**Task item:** Here is the listing. Report each line in it that contains the string "entry".

**Dataset:**
++++++++
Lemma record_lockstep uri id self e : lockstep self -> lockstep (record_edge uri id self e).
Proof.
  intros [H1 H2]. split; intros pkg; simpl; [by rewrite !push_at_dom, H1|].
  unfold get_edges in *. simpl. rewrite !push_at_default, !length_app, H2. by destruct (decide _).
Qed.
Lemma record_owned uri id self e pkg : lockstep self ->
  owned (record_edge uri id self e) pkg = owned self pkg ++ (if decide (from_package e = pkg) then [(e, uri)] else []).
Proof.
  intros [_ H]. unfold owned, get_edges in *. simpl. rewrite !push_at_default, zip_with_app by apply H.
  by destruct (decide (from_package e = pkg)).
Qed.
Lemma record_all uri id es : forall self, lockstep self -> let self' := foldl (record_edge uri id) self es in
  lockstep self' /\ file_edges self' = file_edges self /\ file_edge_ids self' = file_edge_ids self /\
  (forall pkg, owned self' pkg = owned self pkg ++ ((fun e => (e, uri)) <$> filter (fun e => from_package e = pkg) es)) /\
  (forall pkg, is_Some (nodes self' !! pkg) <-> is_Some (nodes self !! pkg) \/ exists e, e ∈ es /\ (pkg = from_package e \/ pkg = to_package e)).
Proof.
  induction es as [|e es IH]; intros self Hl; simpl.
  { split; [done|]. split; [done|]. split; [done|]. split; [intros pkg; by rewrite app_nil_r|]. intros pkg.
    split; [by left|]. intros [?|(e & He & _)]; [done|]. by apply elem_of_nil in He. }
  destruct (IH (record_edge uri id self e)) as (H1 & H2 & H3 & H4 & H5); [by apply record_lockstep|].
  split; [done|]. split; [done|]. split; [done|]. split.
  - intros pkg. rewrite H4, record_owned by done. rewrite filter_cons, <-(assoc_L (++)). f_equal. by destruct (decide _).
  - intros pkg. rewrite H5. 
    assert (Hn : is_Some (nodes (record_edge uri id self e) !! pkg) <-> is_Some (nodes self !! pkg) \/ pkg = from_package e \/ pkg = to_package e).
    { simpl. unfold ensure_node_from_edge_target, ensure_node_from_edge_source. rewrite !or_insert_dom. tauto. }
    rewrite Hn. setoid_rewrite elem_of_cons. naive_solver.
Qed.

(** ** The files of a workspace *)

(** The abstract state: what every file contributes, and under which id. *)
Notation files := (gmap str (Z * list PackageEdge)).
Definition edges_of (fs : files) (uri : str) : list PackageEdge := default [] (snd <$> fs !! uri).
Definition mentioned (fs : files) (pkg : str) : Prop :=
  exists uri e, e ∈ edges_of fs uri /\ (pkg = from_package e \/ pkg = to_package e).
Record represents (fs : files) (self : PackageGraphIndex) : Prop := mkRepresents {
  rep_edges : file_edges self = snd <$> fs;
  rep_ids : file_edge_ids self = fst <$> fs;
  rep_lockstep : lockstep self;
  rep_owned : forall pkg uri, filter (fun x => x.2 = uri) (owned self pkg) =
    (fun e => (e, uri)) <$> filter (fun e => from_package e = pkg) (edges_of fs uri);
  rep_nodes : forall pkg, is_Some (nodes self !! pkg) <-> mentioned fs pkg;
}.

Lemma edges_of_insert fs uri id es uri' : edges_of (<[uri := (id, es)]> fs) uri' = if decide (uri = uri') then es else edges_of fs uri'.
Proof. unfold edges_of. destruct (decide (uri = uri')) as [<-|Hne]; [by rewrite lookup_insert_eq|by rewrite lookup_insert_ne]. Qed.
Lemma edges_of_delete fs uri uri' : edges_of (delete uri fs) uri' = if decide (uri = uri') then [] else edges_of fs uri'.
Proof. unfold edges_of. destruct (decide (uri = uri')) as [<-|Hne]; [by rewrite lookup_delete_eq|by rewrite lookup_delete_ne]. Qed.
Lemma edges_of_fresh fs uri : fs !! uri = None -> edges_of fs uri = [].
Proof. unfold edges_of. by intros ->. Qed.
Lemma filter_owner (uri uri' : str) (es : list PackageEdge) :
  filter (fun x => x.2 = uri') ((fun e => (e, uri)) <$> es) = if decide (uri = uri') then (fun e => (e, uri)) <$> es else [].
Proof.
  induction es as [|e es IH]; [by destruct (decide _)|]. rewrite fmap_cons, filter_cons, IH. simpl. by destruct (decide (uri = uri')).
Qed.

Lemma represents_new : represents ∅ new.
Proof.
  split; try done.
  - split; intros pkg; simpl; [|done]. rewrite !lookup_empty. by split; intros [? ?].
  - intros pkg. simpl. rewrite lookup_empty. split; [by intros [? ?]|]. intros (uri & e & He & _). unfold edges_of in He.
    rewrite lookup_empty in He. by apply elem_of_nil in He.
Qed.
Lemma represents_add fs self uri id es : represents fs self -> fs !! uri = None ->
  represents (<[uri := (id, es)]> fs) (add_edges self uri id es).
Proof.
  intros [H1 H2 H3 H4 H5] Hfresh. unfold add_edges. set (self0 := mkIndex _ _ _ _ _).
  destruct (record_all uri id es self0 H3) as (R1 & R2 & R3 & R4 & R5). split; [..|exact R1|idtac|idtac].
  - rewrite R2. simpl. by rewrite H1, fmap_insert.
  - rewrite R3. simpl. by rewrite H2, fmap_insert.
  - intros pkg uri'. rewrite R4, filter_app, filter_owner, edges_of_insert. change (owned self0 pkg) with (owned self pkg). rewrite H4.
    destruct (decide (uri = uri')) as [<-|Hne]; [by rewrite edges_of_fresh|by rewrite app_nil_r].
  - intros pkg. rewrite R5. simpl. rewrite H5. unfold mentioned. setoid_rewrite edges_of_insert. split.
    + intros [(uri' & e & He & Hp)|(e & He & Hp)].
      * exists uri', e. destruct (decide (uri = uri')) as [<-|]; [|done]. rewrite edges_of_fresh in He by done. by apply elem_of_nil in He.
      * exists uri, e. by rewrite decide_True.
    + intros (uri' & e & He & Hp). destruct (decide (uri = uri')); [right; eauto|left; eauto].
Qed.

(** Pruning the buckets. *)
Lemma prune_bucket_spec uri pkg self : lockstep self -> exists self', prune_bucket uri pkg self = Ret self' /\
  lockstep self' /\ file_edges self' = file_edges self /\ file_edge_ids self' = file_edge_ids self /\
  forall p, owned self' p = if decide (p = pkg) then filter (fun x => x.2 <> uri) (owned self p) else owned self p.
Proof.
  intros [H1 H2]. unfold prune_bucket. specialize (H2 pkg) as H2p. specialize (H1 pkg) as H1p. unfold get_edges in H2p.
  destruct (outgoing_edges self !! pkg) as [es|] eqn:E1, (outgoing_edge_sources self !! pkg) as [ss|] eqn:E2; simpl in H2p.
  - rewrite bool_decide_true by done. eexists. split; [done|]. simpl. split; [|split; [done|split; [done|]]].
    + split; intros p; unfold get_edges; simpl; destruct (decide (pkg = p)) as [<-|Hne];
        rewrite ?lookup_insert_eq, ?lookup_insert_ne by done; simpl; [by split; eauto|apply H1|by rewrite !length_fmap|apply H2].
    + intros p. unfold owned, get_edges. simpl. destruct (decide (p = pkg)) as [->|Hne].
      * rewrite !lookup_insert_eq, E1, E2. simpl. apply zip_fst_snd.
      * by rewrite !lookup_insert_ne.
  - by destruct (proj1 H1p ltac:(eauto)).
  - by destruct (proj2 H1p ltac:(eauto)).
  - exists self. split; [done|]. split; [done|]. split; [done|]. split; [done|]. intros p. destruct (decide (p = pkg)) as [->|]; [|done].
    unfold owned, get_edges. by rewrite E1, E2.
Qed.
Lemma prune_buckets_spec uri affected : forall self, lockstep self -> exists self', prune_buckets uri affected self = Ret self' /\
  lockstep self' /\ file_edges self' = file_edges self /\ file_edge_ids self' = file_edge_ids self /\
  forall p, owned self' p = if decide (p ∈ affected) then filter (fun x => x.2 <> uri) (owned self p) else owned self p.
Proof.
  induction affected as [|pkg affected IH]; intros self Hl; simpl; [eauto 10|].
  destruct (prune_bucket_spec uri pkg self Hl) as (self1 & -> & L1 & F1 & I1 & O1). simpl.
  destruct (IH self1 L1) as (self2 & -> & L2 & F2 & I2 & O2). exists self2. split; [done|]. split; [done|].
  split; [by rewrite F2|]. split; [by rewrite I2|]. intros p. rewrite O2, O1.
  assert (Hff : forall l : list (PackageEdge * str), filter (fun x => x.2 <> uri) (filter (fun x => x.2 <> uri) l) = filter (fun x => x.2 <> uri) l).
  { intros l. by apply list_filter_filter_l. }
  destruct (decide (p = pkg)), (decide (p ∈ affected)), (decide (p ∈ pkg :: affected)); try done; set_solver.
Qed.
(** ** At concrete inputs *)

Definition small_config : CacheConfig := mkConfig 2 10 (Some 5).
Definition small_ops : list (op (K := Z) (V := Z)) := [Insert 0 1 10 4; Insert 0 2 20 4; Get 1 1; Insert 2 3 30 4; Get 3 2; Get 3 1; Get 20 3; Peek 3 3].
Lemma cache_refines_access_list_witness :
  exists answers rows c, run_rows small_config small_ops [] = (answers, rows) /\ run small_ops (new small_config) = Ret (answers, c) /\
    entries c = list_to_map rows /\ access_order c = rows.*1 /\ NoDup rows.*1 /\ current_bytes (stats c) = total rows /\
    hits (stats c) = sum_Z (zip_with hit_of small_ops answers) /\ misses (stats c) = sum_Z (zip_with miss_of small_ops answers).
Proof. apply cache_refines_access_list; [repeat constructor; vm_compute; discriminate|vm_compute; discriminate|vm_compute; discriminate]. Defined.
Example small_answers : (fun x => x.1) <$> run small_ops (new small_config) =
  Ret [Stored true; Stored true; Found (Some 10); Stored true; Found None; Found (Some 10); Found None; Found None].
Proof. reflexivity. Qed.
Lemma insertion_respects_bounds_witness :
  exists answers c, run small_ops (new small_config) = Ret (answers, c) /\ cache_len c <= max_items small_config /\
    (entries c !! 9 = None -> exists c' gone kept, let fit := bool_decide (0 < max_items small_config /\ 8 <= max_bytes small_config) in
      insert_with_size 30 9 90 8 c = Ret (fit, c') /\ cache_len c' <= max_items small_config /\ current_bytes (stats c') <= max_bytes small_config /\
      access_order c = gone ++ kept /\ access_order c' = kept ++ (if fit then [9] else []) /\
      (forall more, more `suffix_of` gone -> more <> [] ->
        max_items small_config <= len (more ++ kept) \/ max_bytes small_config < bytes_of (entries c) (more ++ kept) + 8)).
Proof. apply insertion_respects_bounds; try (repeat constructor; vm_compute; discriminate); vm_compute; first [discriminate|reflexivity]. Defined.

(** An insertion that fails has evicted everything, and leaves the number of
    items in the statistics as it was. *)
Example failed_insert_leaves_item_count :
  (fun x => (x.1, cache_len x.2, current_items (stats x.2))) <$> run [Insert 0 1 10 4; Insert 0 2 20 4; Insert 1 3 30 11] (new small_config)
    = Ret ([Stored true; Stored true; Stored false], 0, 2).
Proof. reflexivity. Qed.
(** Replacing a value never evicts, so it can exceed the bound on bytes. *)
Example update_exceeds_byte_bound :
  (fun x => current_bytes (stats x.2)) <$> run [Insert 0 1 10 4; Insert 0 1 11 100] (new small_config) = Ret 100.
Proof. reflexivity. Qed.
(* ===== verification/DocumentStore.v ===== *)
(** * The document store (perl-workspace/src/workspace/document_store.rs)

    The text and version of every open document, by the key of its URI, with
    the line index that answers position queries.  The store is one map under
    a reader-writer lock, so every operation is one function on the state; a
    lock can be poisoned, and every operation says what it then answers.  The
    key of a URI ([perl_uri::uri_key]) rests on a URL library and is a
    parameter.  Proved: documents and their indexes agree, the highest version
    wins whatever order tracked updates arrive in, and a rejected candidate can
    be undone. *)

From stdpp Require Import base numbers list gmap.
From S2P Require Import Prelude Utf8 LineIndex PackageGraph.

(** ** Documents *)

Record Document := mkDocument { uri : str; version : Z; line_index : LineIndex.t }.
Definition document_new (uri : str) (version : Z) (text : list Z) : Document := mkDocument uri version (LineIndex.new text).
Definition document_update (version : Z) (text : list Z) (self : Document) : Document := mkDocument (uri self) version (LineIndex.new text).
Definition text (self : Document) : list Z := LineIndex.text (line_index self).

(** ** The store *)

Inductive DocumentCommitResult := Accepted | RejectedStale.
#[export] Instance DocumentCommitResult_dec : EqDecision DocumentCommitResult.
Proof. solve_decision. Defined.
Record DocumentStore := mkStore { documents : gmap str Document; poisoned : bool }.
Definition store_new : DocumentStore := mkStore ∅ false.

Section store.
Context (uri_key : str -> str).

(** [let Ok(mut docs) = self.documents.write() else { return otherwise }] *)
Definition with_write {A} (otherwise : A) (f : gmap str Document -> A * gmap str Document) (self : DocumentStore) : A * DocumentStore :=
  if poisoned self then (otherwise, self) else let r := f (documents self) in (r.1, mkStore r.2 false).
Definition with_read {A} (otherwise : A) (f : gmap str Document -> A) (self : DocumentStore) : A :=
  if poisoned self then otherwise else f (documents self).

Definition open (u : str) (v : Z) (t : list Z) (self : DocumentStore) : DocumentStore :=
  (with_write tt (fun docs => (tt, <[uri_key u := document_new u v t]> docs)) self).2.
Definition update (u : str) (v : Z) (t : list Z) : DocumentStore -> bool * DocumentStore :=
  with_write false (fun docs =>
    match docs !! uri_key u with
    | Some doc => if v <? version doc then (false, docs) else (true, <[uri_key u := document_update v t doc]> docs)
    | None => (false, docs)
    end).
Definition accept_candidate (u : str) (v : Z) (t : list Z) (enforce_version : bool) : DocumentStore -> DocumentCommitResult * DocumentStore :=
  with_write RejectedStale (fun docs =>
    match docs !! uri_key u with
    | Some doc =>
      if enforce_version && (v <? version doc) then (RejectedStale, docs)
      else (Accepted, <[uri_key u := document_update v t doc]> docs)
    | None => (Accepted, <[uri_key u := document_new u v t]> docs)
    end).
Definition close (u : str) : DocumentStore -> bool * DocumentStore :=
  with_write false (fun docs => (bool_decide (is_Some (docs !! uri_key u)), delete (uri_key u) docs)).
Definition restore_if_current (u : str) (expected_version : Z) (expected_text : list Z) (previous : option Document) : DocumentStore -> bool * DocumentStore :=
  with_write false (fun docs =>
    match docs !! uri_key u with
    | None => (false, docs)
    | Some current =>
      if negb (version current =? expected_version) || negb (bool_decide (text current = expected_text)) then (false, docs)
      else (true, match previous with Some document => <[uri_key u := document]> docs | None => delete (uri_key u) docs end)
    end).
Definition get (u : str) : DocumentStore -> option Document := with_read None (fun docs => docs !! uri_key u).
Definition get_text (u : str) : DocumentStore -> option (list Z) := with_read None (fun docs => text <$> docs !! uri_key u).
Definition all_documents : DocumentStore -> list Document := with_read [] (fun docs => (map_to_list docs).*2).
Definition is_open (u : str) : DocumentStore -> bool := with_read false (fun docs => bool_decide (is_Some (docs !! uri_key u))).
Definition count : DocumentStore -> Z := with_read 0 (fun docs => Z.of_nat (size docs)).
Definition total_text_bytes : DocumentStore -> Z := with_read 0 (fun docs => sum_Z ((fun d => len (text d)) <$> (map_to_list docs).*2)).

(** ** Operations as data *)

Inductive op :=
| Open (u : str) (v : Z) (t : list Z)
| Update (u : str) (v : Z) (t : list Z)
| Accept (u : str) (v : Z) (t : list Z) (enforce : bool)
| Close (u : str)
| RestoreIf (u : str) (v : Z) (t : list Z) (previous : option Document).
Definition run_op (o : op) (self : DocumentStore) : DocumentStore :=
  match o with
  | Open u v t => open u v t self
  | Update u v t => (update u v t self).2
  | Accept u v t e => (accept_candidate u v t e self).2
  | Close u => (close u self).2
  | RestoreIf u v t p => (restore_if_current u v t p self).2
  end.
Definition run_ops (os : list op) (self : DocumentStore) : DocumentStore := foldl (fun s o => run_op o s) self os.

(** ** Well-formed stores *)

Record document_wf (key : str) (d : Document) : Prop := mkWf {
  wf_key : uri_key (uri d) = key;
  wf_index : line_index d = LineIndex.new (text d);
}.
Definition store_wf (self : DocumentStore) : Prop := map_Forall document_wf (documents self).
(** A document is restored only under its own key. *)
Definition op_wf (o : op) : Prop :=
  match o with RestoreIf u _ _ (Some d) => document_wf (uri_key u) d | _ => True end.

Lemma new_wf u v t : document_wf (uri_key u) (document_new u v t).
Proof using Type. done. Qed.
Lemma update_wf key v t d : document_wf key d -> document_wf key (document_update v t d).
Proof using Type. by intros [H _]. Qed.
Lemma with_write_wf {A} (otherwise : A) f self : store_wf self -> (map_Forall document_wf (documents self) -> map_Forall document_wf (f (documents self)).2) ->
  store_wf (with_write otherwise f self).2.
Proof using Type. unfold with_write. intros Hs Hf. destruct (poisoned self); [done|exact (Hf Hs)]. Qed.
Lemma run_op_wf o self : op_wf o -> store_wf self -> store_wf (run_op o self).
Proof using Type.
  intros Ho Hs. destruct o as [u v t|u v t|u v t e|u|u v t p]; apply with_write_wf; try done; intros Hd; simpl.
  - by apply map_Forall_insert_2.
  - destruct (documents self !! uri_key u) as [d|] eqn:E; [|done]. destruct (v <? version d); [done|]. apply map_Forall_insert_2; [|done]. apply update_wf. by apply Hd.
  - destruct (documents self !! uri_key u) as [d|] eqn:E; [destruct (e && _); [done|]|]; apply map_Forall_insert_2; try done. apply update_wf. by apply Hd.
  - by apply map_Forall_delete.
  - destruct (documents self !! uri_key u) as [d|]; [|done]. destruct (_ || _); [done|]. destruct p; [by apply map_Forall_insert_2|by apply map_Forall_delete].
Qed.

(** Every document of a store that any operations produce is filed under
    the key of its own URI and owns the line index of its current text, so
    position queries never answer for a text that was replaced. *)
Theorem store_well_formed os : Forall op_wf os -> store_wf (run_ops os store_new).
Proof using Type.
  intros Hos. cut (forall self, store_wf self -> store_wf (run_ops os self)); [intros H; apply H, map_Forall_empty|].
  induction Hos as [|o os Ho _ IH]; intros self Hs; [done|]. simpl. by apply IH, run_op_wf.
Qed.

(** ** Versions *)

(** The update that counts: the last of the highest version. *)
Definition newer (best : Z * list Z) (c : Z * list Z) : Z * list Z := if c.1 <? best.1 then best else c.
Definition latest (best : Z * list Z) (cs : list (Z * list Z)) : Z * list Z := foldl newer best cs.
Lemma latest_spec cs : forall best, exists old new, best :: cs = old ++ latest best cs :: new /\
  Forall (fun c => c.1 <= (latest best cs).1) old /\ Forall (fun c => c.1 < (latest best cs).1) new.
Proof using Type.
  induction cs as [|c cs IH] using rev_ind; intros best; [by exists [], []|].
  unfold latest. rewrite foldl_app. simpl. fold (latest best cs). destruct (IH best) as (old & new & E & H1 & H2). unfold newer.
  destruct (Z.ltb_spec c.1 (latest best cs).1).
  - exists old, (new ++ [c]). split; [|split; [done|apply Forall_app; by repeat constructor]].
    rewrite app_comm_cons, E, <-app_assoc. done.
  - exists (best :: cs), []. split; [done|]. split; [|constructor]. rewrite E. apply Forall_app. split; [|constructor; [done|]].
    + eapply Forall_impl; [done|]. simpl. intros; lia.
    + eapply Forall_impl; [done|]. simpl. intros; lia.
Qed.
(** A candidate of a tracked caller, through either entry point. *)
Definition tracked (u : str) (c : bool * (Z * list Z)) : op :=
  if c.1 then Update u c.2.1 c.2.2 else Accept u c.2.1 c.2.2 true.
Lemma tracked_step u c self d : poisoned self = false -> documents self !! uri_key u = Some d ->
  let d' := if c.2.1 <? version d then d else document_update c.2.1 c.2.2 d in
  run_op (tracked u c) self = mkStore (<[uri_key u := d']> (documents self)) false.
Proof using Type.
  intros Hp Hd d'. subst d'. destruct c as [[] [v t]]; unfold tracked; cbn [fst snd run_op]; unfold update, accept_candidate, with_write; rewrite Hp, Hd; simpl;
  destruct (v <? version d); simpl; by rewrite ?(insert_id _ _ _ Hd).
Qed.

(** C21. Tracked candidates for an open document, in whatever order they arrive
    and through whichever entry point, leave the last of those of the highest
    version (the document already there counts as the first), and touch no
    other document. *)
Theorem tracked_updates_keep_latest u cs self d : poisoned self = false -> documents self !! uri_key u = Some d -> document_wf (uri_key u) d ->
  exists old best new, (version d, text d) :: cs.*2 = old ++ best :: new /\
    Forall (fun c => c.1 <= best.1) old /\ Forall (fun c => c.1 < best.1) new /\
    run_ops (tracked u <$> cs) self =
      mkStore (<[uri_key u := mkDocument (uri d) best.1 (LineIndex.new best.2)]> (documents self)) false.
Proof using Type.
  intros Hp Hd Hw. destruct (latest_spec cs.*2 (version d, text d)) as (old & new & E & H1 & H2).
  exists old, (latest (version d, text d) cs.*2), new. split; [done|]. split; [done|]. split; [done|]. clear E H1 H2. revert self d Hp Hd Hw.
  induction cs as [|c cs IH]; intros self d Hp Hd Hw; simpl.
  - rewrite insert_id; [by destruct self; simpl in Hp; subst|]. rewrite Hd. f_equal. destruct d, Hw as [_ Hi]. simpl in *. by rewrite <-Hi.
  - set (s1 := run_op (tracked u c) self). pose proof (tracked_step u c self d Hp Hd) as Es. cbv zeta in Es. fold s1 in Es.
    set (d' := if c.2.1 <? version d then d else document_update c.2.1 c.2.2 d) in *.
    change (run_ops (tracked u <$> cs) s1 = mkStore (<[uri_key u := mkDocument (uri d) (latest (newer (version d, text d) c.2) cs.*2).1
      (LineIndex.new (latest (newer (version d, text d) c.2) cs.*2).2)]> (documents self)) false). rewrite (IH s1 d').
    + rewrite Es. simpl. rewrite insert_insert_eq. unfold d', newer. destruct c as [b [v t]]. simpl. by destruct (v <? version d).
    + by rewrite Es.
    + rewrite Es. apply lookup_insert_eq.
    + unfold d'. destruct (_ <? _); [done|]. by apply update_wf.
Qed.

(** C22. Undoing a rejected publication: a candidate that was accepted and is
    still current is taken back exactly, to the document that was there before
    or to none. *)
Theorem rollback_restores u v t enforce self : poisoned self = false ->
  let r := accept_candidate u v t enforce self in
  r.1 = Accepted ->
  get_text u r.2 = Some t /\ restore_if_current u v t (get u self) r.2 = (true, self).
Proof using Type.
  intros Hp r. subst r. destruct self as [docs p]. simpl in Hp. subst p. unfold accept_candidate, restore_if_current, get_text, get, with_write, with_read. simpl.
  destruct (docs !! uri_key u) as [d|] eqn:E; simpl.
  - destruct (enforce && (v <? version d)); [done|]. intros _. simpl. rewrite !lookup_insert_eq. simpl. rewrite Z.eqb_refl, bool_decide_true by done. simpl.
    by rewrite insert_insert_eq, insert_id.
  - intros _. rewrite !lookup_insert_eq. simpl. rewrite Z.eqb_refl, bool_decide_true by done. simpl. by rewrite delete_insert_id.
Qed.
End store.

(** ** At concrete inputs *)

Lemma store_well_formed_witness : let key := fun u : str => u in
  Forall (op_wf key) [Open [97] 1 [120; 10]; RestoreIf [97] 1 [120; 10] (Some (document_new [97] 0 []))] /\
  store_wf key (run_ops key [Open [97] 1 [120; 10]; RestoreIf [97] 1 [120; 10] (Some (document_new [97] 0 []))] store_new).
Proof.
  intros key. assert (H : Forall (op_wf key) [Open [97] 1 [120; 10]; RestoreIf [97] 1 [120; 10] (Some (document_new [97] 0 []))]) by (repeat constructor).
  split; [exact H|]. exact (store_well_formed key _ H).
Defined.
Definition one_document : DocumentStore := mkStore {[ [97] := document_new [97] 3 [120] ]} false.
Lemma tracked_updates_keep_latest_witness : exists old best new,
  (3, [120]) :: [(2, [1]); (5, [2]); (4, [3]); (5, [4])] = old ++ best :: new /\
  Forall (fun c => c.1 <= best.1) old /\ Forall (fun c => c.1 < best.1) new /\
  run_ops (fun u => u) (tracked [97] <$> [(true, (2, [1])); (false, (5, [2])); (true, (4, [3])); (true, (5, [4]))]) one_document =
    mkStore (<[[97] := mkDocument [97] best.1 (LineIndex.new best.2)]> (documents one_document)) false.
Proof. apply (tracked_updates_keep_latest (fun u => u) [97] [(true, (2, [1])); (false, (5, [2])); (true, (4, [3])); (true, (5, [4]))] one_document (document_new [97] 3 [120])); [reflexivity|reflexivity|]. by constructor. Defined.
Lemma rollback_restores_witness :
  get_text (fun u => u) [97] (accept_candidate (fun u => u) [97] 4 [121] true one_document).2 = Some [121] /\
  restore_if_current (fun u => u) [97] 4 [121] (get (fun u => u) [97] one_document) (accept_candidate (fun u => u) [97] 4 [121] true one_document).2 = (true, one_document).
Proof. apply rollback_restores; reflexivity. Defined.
++++++++
**Task result:**
(** A candidate of a tracked caller, through either entry point. *)
    and through whichever entry point, leave the last of those of the highest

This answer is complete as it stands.